(* ===== verification/Response.v ===== *)
(** * Messages between the server, the steps and the client (go/proto/response.go,
    go/workflow/response/response.go)

    A row of a result is a list of values of Go's dynamic types, sent as a list of protobuf
    Any messages.  The protobuf library is the class [Protobuf]. *)

From S2P Require Import Prelude GoStrings.

Local Open Scope Z_scope.

(** ** Values *)

(** The types of integers; a value of one of them is an integer in its range. *)
Inductive int_kind := KInt | KInt8 | KInt16 | KInt32 | KInt64 | KUint | KUint8 | KUint16 | KUint32 | KUint64.
#[export] Instance int_kind_eq_dec : EqDecision int_kind.
Proof. solve_decision. Defined.

Definition signed_kind (k : int_kind) : bool :=
  match k with KInt | KInt8 | KInt16 | KInt32 | KInt64 => true | _ => false end.
Definition kind_bits (k : int_kind) : Z :=
  match k with
  | KInt8 | KUint8 => 8 | KInt16 | KUint16 => 16 | KInt32 | KUint32 => 32
  | KInt | KInt64 | KUint | KUint64 => 64
  end.
Definition kind_range (k : int_kind) (z : Z) : Prop :=
  if signed_kind k then - 2 ^ (kind_bits k - 1) ≤ z < 2 ^ (kind_bits k - 1) else 0 ≤ z < 2 ^ kind_bits k.

(** A dynamic value; floats by their bits, a time by its seconds and nanoseconds since 1970. *)
Inductive goval :=
  | VNil | VBool (b : bool) | VInteger (k : int_kind) (z : Z)
  | VFloat32 (bits : Z) | VFloat64 (bits : Z) | VString (s : string) | VBytes (s : string)
  | VTime (seconds nanos : Z) | VOther (type : string).
#[export] Instance goval_eq_dec : EqDecision goval.
Proof. solve_decision. Defined.

(** ** Messages *)

(** Row_Null, the well-known wrappers and Timestamp. *)
Inductive pod :=
  | Row_Null | BoolValue (b : bool) | Int32Value (z : Z) | Int64Value (z : Z) | UInt32Value (z : Z)
  | UInt64Value (z : Z) | FloatValue (bits : Z) | DoubleValue (bits : Z) | StringValue (s : string)
  | BytesValue (s : string) | Timestamp (seconds nanos : Z) | OtherMessage (type : string).

Class Protobuf := {
  any : Type;
  MarshalAny : pod → result any;
  UnmarshalAny : any → option pod;  (* the message of a DynamicAny *)
  Timestamp_String : Z → Z → string
}.

(** What [head] holds under [columnNames]: a list of strings, or a value of another type. *)
Inductive header_value := Columns (names : list string) | NotColumns (type : string).
Notation header := (gmap string header_value).

Section response.
Context `{Protobuf}.

Inductive Response :=
  | Response_Head (ColumnNames : list string)
  | Response_Row (Data : list any)
  | Response_Message (Message : string)
  | Response_Eoe (Sql : string) (SpentTimeSeconds : Z)
  | Response_Job (Id Namespace : string).

Definition EncodeHead (head : header) : result Response :=
  match head !! "columnNames"%string with
  | None => Fail (Errorf "can't find field columnNames in head" [])
  | Some (NotColumns t) => Fail (Errorf "head[columnNames] is of type %T, expected []string" [t])
  | Some (Columns names) => Ok (Response_Head names)
  end.

(** Signed and unsigned values go through 64 bits and are cut to the width of the message. *)
Definition cut_signed (bits z : Z) : Z := (z + 2 ^ (bits - 1)) `mod` 2 ^ bits - 2 ^ (bits - 1).
Definition cut_unsigned (bits z : Z) : Z := z `mod` 2 ^ bits.

Definition encodePODType (val : goval) : result pod :=
  match val with
  | VNil => Ok Row_Null
  | VBool b => Ok (BoolValue b)
  | VInteger (KInt8 | KInt16 | KInt32) z => Ok (Int32Value (cut_signed 32 z))
  | VInteger (KInt | KInt64) z => Ok (Int64Value (cut_signed 64 z))
  | VInteger (KUint8 | KUint16 | KUint32) z => Ok (UInt32Value (cut_unsigned 32 z))
  | VInteger (KUint | KUint64) z => Ok (UInt64Value (cut_unsigned 64 z))
  | VFloat32 f => Ok (FloatValue f)
  | VFloat64 f => Ok (DoubleValue f)
  | VString s => Ok (StringValue s)
  | VBytes s => Ok (BytesValue s)
  | VTime s n => Ok (Timestamp s n)
  | VOther _ => Fail (Errorf "Unknown Go type %#v to be converted into protobuf.Any" [])
  end.

Definition EncodeRow (row : list goval) : result Response :=
  data ← mapR (λ element, pm ← encodePODType element; MarshalAny pm) row;
  Ok (Response_Row data).

Definition EncodeMessage (s : string) : result Response := Ok (Response_Message s).

(** The value, which is nil also where there is an error. *)
Definition DecodePODType (a : any) : goval * option error :=
  match UnmarshalAny a with
  | None => (VNil, None)
  | Some (BoolValue b) => (VBool b, None)
  | Some (Int32Value z) => (VInteger KInt32 z, None)
  | Some (Int64Value z) => (VInteger KInt64 z, None)
  | Some (UInt32Value z) => (VInteger KUint32 z, None)
  | Some (UInt64Value z) => (VInteger KUint64 z, None)
  | Some (FloatValue f) => (VFloat32 f, None)
  | Some (DoubleValue f) => (VFloat64 f, None)
  | Some (StringValue s) => (VString s, None)
  | Some (BytesValue s) => (VBytes s, None)
  | Some (Timestamp s n) => (VString (Timestamp_String s n), None)
  | Some (Row_Null | OtherMessage _) => (VNil, Some (Errorf "unknown Any: %v to convert to go" []))
  end.

(** ** Compound responses of a workflow step *)

Record CompoundResponses := mkResponses { responses : list Response; errMessages : list string }.
Definition New_responses : CompoundResponses := mkResponses [] [].
Definition add_response (p : Response) (r : CompoundResponses) : CompoundResponses :=
  mkResponses (responses r ++ [p]) (errMessages r).
Definition AppendMessage (message : string) (r : CompoundResponses) : result CompoundResponses :=
  res ← EncodeMessage message; Ok (add_response res r).

(** What is behind the first occurrence of [sub]. *)
Definition cut_after (sub s : string) : option string :=
  n ← Index s sub; Some (str_drop (n + str_len sub) s).
(** A line has a match of [<div.*?>.*</div>] if one starts at the first [<div] and the first [>]. *)
Definition isHTMLCode (code : string) : bool :=
  existsb (λ line, bool_decide (is_Some (rest ← cut_after "<div" line; rest ← cut_after ">" rest; cut_after "</div>" rest)))
    (Split code (char1 (of_byte 10))).
Example isHTMLCode_lines :
  isHTMLCode "a<div id=1>b</div>" = true ∧ isHTMLCode ("<div>" +:+ char1 (of_byte 10) +:+ "</div>") = false.
Proof. vm_compute. done. Qed.

(** [proto.UnmarshalText] is an argument. *)
Definition unmarshal_line (UnmarshalText : string → option Response)
    (acc : list Response * list string) (msg : string) : list Response * list string :=
  let '(out, errs) := acc in
  let msg := TrimSpace msg in
  let out := if isHTMLCode msg then out ++ [Response_Message msg] else out in
  match UnmarshalText msg with
  | None => (out, errs)
  | Some (Response_Message m) => (out, errs ++ [m])
  | Some response => (out ++ [response], errs)
  end.
Definition unMarshalProtoMessages (UnmarshalText : string → option Response)
    (messages : list string) : list Response * list string :=
  foldl (unmarshal_line UnmarshalText) ([], []) messages.
Definition AppendProtoMessages (UnmarshalText : string → option Response)
    (messages : list string) (r : CompoundResponses) : CompoundResponses :=
  let '(out, errs) := unMarshalProtoMessages UnmarshalText messages in
  mkResponses (responses r ++ out) (errMessages r ++ errs).
Definition ErrorMessage (r : CompoundResponses) : string := Join (errMessages r) (char1 (of_byte 10)).

Record FetchRequest := mkFetchRequest { JobId : string; JobNamespace : string; StepId : string; StepPhase : string }.
Record FetchResponse := mkFetchResponse { UpdatedFetchSince : FetchRequest; Eof : bool; Responses : list Response }.

Definition to_FetchResponse (r : CompoundResponses) (jobID namespace stepID stepPhase : string) (eof : bool)
    : FetchResponse :=
  mkFetchResponse (mkFetchRequest jobID namespace stepID stepPhase) eof (responses r).
Definition ResponseWithStepComplete (r : CompoundResponses) (jobID namespace stepID stepPhase : string) (eof : bool)
    : FetchResponse :=
  to_FetchResponse (add_response (Response_Eoe "" 0) r) jobID namespace stepID stepPhase eof.

(** ** What a value becomes on the way *)

Definition widened (k : int_kind) : int_kind :=
  match k with
  | KInt8 | KInt16 | KInt32 => KInt32
  | KInt | KInt64 => KInt64
  | KUint8 | KUint16 | KUint32 => KUint32
  | KUint | KUint64 => KUint64
  end.
Definition received (v : goval) : goval :=
  match v with
  | VInteger k z => VInteger (widened k) z
  | VTime s n => VString (Timestamp_String s n)
  | VOther _ => VNil
  | v => v
  end.
Definition well_typed (v : goval) : Prop := match v with VInteger k z => kind_range k z | _ => True end.

Lemma cut_signed_id bits z : 0 < bits → - 2 ^ (bits - 1) ≤ z < 2 ^ (bits - 1) → cut_signed bits z = z.
Proof.
  intros Hb Hz. unfold cut_signed. assert (2 ^ bits = 2 * 2 ^ (bits - 1)) as ->.
  { rewrite <- Z.pow_succ_r by lia. f_equal. lia. }
  rewrite Z.mod_small; lia.
Qed.

Lemma encode_received v pm a :
  (∀ m a, MarshalAny m = Ok a → UnmarshalAny a = Some m) → well_typed v →
  encodePODType v = Ok pm → MarshalAny pm = Ok a → (DecodePODType a).1 = received v.
Proof.
  intros Hlaw Hv He Hm. apply Hlaw in Hm. unfold DecodePODType. rewrite Hm. destruct v as [| |k z| | | | | |]; try done;
    cbn in He; try (injection He as <-; done).
  destruct k; injection He as <-; cbn in *; unfold kind_range in Hv; cbn in Hv;
    (rewrite cut_signed_id || unfold cut_unsigned); rewrite ?Z.mod_small; (done || lia).
Qed.

Lemma EncodeRow_received row resp :
  (∀ m a, MarshalAny m = Ok a → UnmarshalAny a = Some m) → Forall well_typed row → EncodeRow row = Ok resp →
  ∃ data, resp = Response_Row data ∧ map (λ a, (DecodePODType a).1) data = map received row.
Proof.
  intros Hlaw Hrow (data & Hd%mapR_Forall2 & [= <-])%bind_Ok. exists data. split; [done|].
  induction Hd as [|v a row data Ha _ IH]; [done|]. inversion Hrow as [|? ? Hv Hrow']; subst.
  apply bind_Ok in Ha as (pm & He & Hm). cbn. f_equal; [by eapply encode_received|by apply IH].
Qed.

(** A row arrives as it was sent: where the protobuf library unpacks what it packed, every
    value that can be sent, whatever its type, is received with the same value.  Integers keep
    their value and sign and are widened to 32 or 64 bits, a time arrives as its text, and only
    a NULL comes with an error next to the nil that stands for it. *)
Theorem row_roundtrip (row : list goval) (resp : Response) :
  (∀ m a, MarshalAny m = Ok a → UnmarshalAny a = Some m) → Forall well_typed row → EncodeRow row = Ok resp →
  ∃ data, resp = Response_Row data ∧ length data = length row ∧ (λ a, (DecodePODType a).1) <$> data = received <$> row ∧
    Forall2 (λ v a, (DecodePODType a).2 = None ↔ v ≠ VNil) row data.
Proof.
  intros Hlaw Hrow (data & Hd%mapR_Forall2 & [= <-])%bind_Ok. exists data. split; [done|].
  split; [by rewrite (Forall2_length _ _ _ Hd)|]. induction Hd as [|v a row data Ha _ IH]; [by split|].
  inversion Hrow as [|? ? Hv Hrow']; subst. apply bind_Ok in Ha as (pm & He & Hm).
  destruct (IH Hrow') as [IH1 IH2]. split.
  - cbn. f_equal; [by eapply encode_received|exact IH1].
  - constructor; [|exact IH2]. apply Hlaw in Hm. unfold DecodePODType. rewrite Hm.
    destruct v as [| |k z| | | | | |]; cbn in He; try done; [| |destruct k|..];
      injection He as <-; cbn; split; try done.
Qed.
End response.

(** A library that packs a message as it is. *)
#[export] Instance plain_protobuf : Protobuf := {|
  any := pod;
  MarshalAny := Ok;
  UnmarshalAny := Some;
  Timestamp_String s n := "seconds:" +:+ pretty s
|}.

Definition demo_row : list goval :=
  [VNil; VInteger KInt8 (-7); VInteger KUint16 65535; VInteger KInt (-9223372036854775808); VBytes "ab"; VTime 5 0].

Definition demo_response : @Response plain_protobuf :=
  @Response_Row plain_protobuf [Row_Null; Int32Value (-7); UInt32Value 65535;
    Int64Value (-9223372036854775808); BytesValue "ab"; Timestamp 5 0].

Lemma row_roundtrip_witness :
  ∃ data, demo_response = Response_Row data ∧ length data = 6%nat ∧
    (λ a, (DecodePODType a).1) <$> data = received <$> demo_row.
Proof.
  destruct (row_roundtrip demo_row demo_response) as (data & H1 & H2 & H3 & _).
  - by intros m a [= ->].
  - repeat constructor; done.
  - vm_compute. reflexivity.
  - exists data. split; [exact H1|]. split; [exact H2|exact H3].
Defined.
+++
» Instructions to follow:
Could you reproduce exactly the lines of the entries above, from the one with "Ok (FloatValue f)" through the one with "Definition EncodeRow (row", and nothing else?

» Answer box:
  | VFloat32 f => Ok (FloatValue f)
  | VFloat64 f => Ok (DoubleValue f)
  | VString s => Ok (StringValue s)
  | VBytes s => Ok (BytesValue s)
  | VTime s n => Ok (Timestamp s n)
  | VOther _ => Fail (Errorf "Unknown Go type %#v to be converted into protobuf.Any" [])
  end.

Definition EncodeRow (row : list goval) : result Response :=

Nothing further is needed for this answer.